Captain Borin's office was the heart of the Gearhouse, a place of stark, functional order. One wall was covered in detailed schematics of the city's underworks. Another held display cases of deactivated and dangerous supernatural artifacts, each one a trophy from a past contract. The air smelled of old paper, metal, and discipline. Borin sat behind a massive desk made from the salvaged hull of an ironclad ship, his large, scarred hands resting flat on the surface. He did not invite them to sit.

​For a full minute, he said nothing, his gaze moving from Ronan to Liam and back again, his eyes as cold and gray as a winter sea. He was not just looking at them; he was assessing them, weighing them, and finding them wanting.

​When he finally spoke, his voice was a low, dangerous rumble, like the grinding of immense gears. "I have reviewed your reports. I have listened to Cain's tactical analysis. And I have spent the last thirty-six hours holding the soul of one of my people in my hands because of your failures."

​He fixed his gaze on Ronan. "You. They call you the Weaver. A grand title. But a weaver understands the threads. He respects them. You act like a common gambler, throwing dice in the dark and hoping for a winning roll. You don't guide fate; you try to bully it. You saw a high-probability path to the evidence and willfully ignored the low-probability, high-risk threads of a deliberate, coordinated ambush. Your desire for a quick, clever victory blinded you to the fact that the game was rigged from the start."

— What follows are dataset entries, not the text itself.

(** The loop over the format; [state] is 0 or a percent sign. *)
Fixpoint vprintf_loop (fd : Z) (fmt : list Z) (state : Z) (args : list uarg) : U () :=
  match fmt with
  | [] => Ret ()
  | c :: fmt' =>
      if state =? 0 then
        if c =? 37 then vprintf_loop fd fmt' 37 args
        else putc fd c ;; vprintf_loop fd fmt' state args
      else directive fd c args (vprintf_loop fd fmt' 0)
  end.
Definition vprintf (fd : Z) (fmt : list Z) (args : list uarg) : U () := vprintf_loop fd fmt 0 args.
Definition fprintf (fd : Z) (fmt : list Z) (args : list uarg) : U () := vprintf fd fmt args.
Definition printf (fmt : list Z) (args : list uarg) : U () := vprintf 1 fmt args.

End Uprintf.
Import Uprintf.

(** ** Running a sequence *)

Lemma run_bind resolve chop {A B} (p : U A) (f : A -> U B) m : run resolve chop (x ← p; f x) m =
  match run resolve chop p m with
  | (Done a, m') => run resolve chop (f a) m'
  | (Exited n, m') => (Exited n, m')
  | (NoFuelLeft, m') => (NoFuelLeft, m')
  | (NotModelled, m') => (NotModelled, m')
  end.
Proof.
  unfold mbind, U_bind. revert m. induction p as [a|n| |c k IH|fd n k IH|fd k IH|k IH|k IH]; intros m; cbn [ubind run]; try done.
  - destruct (do_sys resolve c m) as [[r m']|]; [apply IH|done].
  - destruct (do_read chop fd n m) as [r m']. apply IH.
Qed.
(* ===== verification/Progs.v ===== *)
(** * The small user programs

    user/cat.c, wc.c, echo.c, find.c, ls.c, init.c, kill.c, ln.c, mkdir.c, rm.c,
    sleep.c, trace.c and pingpong.c as trees of system calls (User.v).  [argv] is the list of the
    arguments, the program's name first; reading an argument that is not there is
    undefined in C, and the model stops.  A path is its bytes before the NUL. *)
From stdpp Require Import prelude gmap strings.
From Stdlib Require Import ZArith Lia.
From S2P Require Import Prelude Memory CString Bytes User Ulib Uprintf.
Import User Uprintf.
Open Scope Z_scope.

Definition nl (s : string) : list Z := bytes s ++ [10].
Definition DIRSIZ : nat := 14.
Definition sizeof_dirent : Z := 16.

(** [argv[i]] *)
Definition arg (argv : list (list Z)) (i : nat) : U (list Z) := match argv !! i with Some a => Ret a | None => Out end.

(** The characters of [s] as the value of atoi(), which wraps around. *)
Fixpoint atoi_from (n : Z) (s : list Z) : Z :=
  match s with
  | c :: s' => if (48 <=? c) && (c <=? 57) then atoi_from (i32 (n * 10 + c - 48)) s' else n
  | [] => n
  end.
Definition atoi (s : list Z) : Z := atoi_from 0 s.

Module Cat.
Definition cat_body (fd : Z) (_ : ()) : U (() + ()) :=
  n ← uread fd 512;
  match n with
  | None => fprintf 2 (nl "cat: read error") [] ;; Exit 1
  | Some [] => Ret (inr ())
  | Some buf =>
      w ← sys (Write 1 buf);
      if negb (w =? Z.of_nat (length buf)) then fprintf 2 (nl "cat: write error") [] ;; Exit 1 else Ret (inl ())
  end.
Definition cat (fuel : nat) (fd : Z) : U () := uloop fuel (cat_body fd) ().

Definition cat_file (fuel : nat) (name : list Z) : U () :=
  fd ← sys (Open name 0);
  if fd <? 0 then fprintf 2 (nl "cat: cannot open %s") [A_str (Some name)] ;; Exit 1
  else cat fuel fd ;; sys (Close fd) ;; Ret ().
Definition cat_main (fuel : nat) (argv : list (list Z)) : U () :=
  if (length argv <=? 1)%nat then cat fuel 0 ;; Exit 0
  else ufor (drop 1 argv) (cat_file fuel) ;; Exit 0.
End Cat.

Module Wc.
(** The counters [l], [w], [c] and [inword]. *)
Record counts := Counts { c_l : Z; c_w : Z; c_c : Z; inword : bool }.
Definition separators : list Z := [32; 13; 9; 10; 11].

(** One round of the inner loop; strchr() does not find a NUL among the separators. *)
Definition count (x : counts) (b : Z) : counts :=
  let c := i32 (c_c x + 1) in
  let l := if b =? 10 then i32 (c_l x + 1) else c_l x in
  if negb (b =? 0) && bool_decide (b ∈ separators) then Counts l (c_w x) c false
  else if negb (inword x) then Counts l (i32 (c_w x + 1)) c true
  else Counts l (c_w x) c (inword x).
Definition wc_body (fd : Z) (x : counts) : U (counts + option counts) :=
  n ← uread fd 512;
  match n with
  | None => Ret (inr None)
  | Some [] => Ret (inr (Some x))
  | Some buf => Ret (inl (fold_left count buf x))
  end.
Definition wc (fuel : nat) (fd : Z) (name : list Z) : U () :=
  r ← uloop fuel (wc_body fd) (Counts 0 0 0 false);
  match r with
  | None => printf (nl "wc: read error") [] ;; Exit 1
  | Some x => printf (nl "%d %d %d %s") [A_num (c_l x); A_num (c_w x); A_num (c_c x); A_str (Some name)]
  end.
Definition wc_file (fuel : nat) (name : list Z) : U () :=
  fd ← sys (Open name 0);
  if fd <? 0 then printf (nl "wc: cannot open %s") [A_str (Some name)] ;; Exit 1
  else wc fuel fd name ;; sys (Close fd) ;; Ret ().
Definition wc_main (fuel : nat) (argv : list (list Z)) : U () :=
  if (length argv <=? 1)%nat then wc fuel 0 [] ;; Exit 0
  else ufor (drop 1 argv) (wc_file fuel) ;; Exit 0.
End Wc.

Module Echo.
(** [write(1, argv[i], strlen(argv[i]))] and the separator after it. *)
Fixpoint echo_args (args : list (list Z)) : U () :=
  match args with
  | [] => Ret ()
  | a :: rest =>
      sys (Write 1 a) ;;
      sys (Write 1 (match rest with _ :: _ => [32] | [] => [10] end)) ;;
      echo_args rest
  end.
Definition echo_main (argv : list (list Z)) : U () := echo_args (drop 1 argv) ;; Exit 0.
End Echo.

(** ** Names of files *)

(** The characters after the last slash. *)
Definition basename (path : list Z) : list Z :=
  rev ((fix go l := match l with [] => [] | c :: l' => if c =? 47 then [] else c :: go l' end) (rev path)).
(** The characters before the first NUL. *)
Fixpoint cstr (l : list Z) : list Z := match l with [] => [] | c :: l' => if c =? 0 then [] else c :: cstr l' end.

Definition de_inum (de : list Z) : Z := get_le 2 0 de.
Definition de_name (de : list Z) : list Z := slice 2 14 de.

Module Find.
(** fmtname() copies a short name into its static buffer and fills it with NULs: as a
    string it is the name. *)
Definition fmtname (path : list Z) : list Z :=
  let p := basename path in
  if (DIRSIZ <=? length p)%nat then p else cstr (p ++ repeat 0 (DIRSIZ - length p) ++ [0]).

Definition path_too_long (path : list Z) : bool := (512 <? length path + 1 + DIRSIZ + 1)%nat.

(** [while(read(fd, &de, sizeof de) == sizeof de)], with the recursive call. *)
Definition find_body (rec : list Z -> U ()) (path : list Z) (fd : Z) (_ : ()) : U (() + ()) :=
  r ← uread fd sizeof_dirent;
  match r with
  | Some de =>
      if negb (Z.of_nat (length de) =? sizeof_dirent) then Ret (inr ())
      else if de_inum de =? 0 then Ret (inl ())
      else if bool_decide (cstr (de_name de) = [46]) then Ret (inl ())
      else if bool_decide (cstr (de_name de) = [46; 46]) then Ret (inl ())
      else rec (path ++ [47] ++ cstr (de_name de)) ;; Ret (inl ())
  | None => Ret (inr ())
  end.
Fixpoint find (fuel : nat) (path target : list Z) : U () :=
  match fuel with
  | O => Out
  | S f =>
      fd ← sys (Open path 0);
      if fd <? 0 then fprintf 2 (nl "can`t open %s") [A_str (Some path)] ;; Exit 0
      else
        st ← ufstat fd;
        match st with
        | None => sys (Close fd) ;; fprintf 2 (nl "can`t stat %s") [A_str (Some path)] ;; Exit 0
        | Some st =>
            (if st_type st =? T_DIR then
               if path_too_long path then printf (nl "find: path too long") []
               else uloop fuel (find_body (fun p => find f p target) path fd) ()
             else if st_type st =? T_FILE then
               if bool_decide (fmtname path = target) then printf (nl "%s") [A_str (Some path)] else Ret ()
             else Ret ()) ;;
            sys (Close fd) ;; Ret ()
        end
  end.
Definition find_main (fuel : nat) (argv : list (list Z)) : U () :=
  if (3 <? length argv)%nat then fprintf 2 (bytes "useage:find from_path filename") [] ;; Exit 0
  else
    path ← arg argv 1;
    fd ← sys (Open path 0);
    if fd <? 0 then fprintf 2 (nl "can`t open %s") [A_str (Some path)] ;; Exit 0
    else
      st ← ufstat fd;
      match st with
      | None => fprintf 2 (nl "can`t stat %s") [A_str (Some path)] ;; sys (Close fd) ;; Exit 0
      | Some st =>
          if st_type st =? T_FILE then
            fprintf 2 (nl "%s is not directory") [A_str (Some path)] ;; sys (Close fd) ;; Exit 0
          else target ← arg argv 2; find fuel path target ;; Exit 0
      end.
End Find.

Module Ls.
(** The blank-padded name; a NUL after it is in the static buffer. *)
Definition ls_fmtname (path : list Z) : list Z :=
  let p := basename path in
  if (DIRSIZ <=? length p)%nat then p else p ++ repeat 32 (DIRSIZ - length p).

(** [stat(n, st)] of ulib.c. *)
Definition stat (n : list Z) : U (option ustat) :=
  fd ← sys (Open n 0);
  if fd <? 0 then Ret None else r ← ufstat fd; sys (Close fd) ;; Ret r.

Definition ls_body (path : list Z) (fd : Z) (_ : ()) : U (() + ()) :=
  r ← uread fd sizeof_dirent;
  match r with
  | Some de =>
      if negb (Z.of_nat (length de) =? sizeof_dirent) then Ret (inr ())
      else if de_inum de =? 0 then Ret (inl ())
      else
        let buf := path ++ [47] ++ cstr (de_name de) in
        st ← stat buf;
        match st with
        | None => printf (nl "ls: cannot stat %s") [A_str (Some buf)] ;; Ret (inl ())
        | Some st =>
            printf (nl "%s %d %d %d") [A_str (Some (ls_fmtname buf)); A_num (st_type st); A_num (st_ino st); A_num (st_size st)] ;;
            Ret (inl ())
        end
  | None => Ret (inr ())
  end.
Definition ls (fuel : nat) (path : list Z) : U () :=
  fd ← sys (Open path 0);
  if fd <? 0 then fprintf 2 (nl "ls: cannot open %s") [A_str (Some path)]
  else
    st ← ufstat fd;
    match st with
    | None => fprintf 2 (nl "ls: cannot stat %s") [A_str (Some path)] ;; sys (Close fd) ;; Ret ()
    | Some st =>
        (if st_type st =? T_FILE then
           printf (nl "%s %d %d %l") [A_str (Some (ls_fmtname path)); A_num (st_type st); A_num (st_ino st); A_num (st_size st)]
         else if st_type st =? T_DIR then
           if (512 <? length path + 1 + DIRSIZ + 1)%nat then printf (nl "ls: path too long") []
           else uloop fuel (ls_body path fd) ()
         else Ret ()) ;;
        sys (Close fd) ;; Ret ()
    end.
Definition ls_main (fuel : nat) (argv : list (list Z)) : U () :=
  if (length argv <? 2)%nat then ls fuel [46] ;; Exit 0
  else ufor (drop 1 argv) (ls fuel) ;; Exit 0.
End Ls.

Module Init.
(** The inner loop: wait until the shell has exited. *)
Definition wait_body (pid : Z) (_ : ()) : U (() + ()) :=
  wpid ← sys Wait;
  if wpid =? pid then Ret (inr ())
  else if wpid <? 0 then printf (nl "init: wait returned an error") [] ;; Exit 1
  else Ret (inl ()).
Definition init_body (fuel : nat) (_ : ()) : U (() + ()) :=
  printf (nl "init: starting sh") [] ;;
  Fork (fun pid =>
    if pid <? 0 then printf (nl "init: fork failed") [] ;; Exit 1
    else if pid =? 0 then
      sys (Exec (bytes "sh") [bytes "sh"]) ;;
      printf (nl "init: exec sh failed") [] ;;
      Exit 1
    else uloop fuel (wait_body pid) () ;; Ret (inl ())).
Definition init_main (fuel : nat) : U () :=
  fd ← sys (Open (bytes "console") 2);
  (if fd <? 0 then sys (Mknod (bytes "console") 1 0) ;; sys (Open (bytes "console") 2) ;; Ret () else Ret ()) ;;
  sys (Dup 0) ;;
  sys (Dup 0) ;;
  uloop fuel (init_body fuel) ().
End Init.

Module Small.
Definition kill_main (argv : list (list Z)) : U () :=
  if (length argv <? 2)%nat then fprintf 2 (nl "usage: kill pid...") [] ;; Exit 1
  else ufor (drop 1 argv) (fun a => sys (Kill (atoi a)) ;; Ret ()) ;; Exit 0.

Definition ln_main (argv : list (list Z)) : U () :=
  match argv with
  | [_; old; new] =>
      r ← sys (Link old new);
      (if r <? 0 then fprintf 2 (nl "link %s %s: failed") [A_str (Some old); A_str (Some new)] else Ret ()) ;;
      Exit 0
  | _ => fprintf 2 (nl "Usage: ln old new") [] ;; Exit 1
  end.

(** The loop of mkdir and rm: the first failure ends it. *)
Fixpoint until_failure (call : list Z -> scall) (msg : string) (args : list (list Z)) : U () :=
  match args with
  | [] => Ret ()
  | a :: rest =>
      r ← sys (call a);
      if r <? 0 then fprintf 2 (nl msg) [A_str (Some a)] else until_failure call msg rest
  end.
Definition mkdir_main (argv : list (list Z)) : U () :=
  if (length argv <? 2)%nat then fprintf 2 (nl "Usage: mkdir files...") [] ;; Exit 1
  else until_failure Mkdir "mkdir: %s failed to create" (drop 1 argv) ;; Exit 0.
Definition rm_main (argv : list (list Z)) : U () :=
  if (length argv <? 2)%nat then fprintf 2 (nl "Usage: rm files...") [] ;; Exit 1
  else until_failure Unlink "rm: %s failed to delete" (drop 1 argv) ;; Exit 0.

(** The argument of sleep() is an int, the number a uint. *)
Definition sleep_main (argv : list (list Z)) : U () :=
  if (3 <=? length argv)%nat then printf (nl "error ,Usage:sleep number") [] ;; Exit 0
  else a ← arg argv 1; sys (Sleep (i32 (u32 (atoi a)))) ;; Exit 0.

Definition trace_main (argv : list (list Z)) : U () :=
  if (length argv <? 3)%nat then printf (nl "useage:trace mask command [command-args]") [] ;; Exit 0
  else
    a ← arg argv 1;
    r ← sys (Trace (atoi a));
    if r <? 0 then printf (nl "trace error") [] ;; Exit 0
    else
      cmd ← arg argv 2;
      r ← sys (Exec cmd (drop 2 argv));
      if r <? 0 then printf (nl "exec error") [] ;; Exit 0 else Exit 0.

(** The byte of the child is not initialised; [junk] is what it holds. *)
Definition pingpong_main (junk : Z) : U () :=
  Pipe (fun p =>
    match p with
    | None => printf (nl "can`t create pipe now") [] ;; Exit 0
    | Some (pfd0, pfd1) =>
        Fork (fun ret =>
          (if 0 <? ret then
             let byte := 111 in
             sys (Close pfd1) ;;
             sys (Write pfd0 [byte]) ;;
             uread pfd0 1 ;;
             pid ← sys Getpid;
             printf (nl "%d: received pong") [A_num pid] ;;
             sys (Close pfd0) ;; Ret ()
           else if ret =? 0 then
             sys (Close pfd0) ;;
             r ← uread pfd1 1;
             let byte := match r with Some [b] => b | _ => junk end in
             pid ← sys Getpid;
             printf (nl "%d: received ping") [A_num pid] ;;
             sys (Write pfd1 [byte]) ;;
             sys (Close pfd1) ;; Ret ()
           else printf (nl "fork error here") []) ;;
          Exit 0)
    end).
End Small.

​Borin leaned forward, his presence filling the room. "Your power is to be a compass, to show the safest path through the storm. But you used it like a treasure map, leading your team directly to the spot marked 'X' without considering that such treasures are always guarded by dragons. Your Ahenk Law demands you help others reach their potential, but your arrogance nearly led them to their graves. You want to be a master of fate, Ronan Sullivan, but you are not yet a worthy student. Your connection to your Seal is unstable because your pride is a constant, deafening noise."

​Before Ronan could even process the brutal accuracy of the assessment, Borin's gaze shifted to Liam.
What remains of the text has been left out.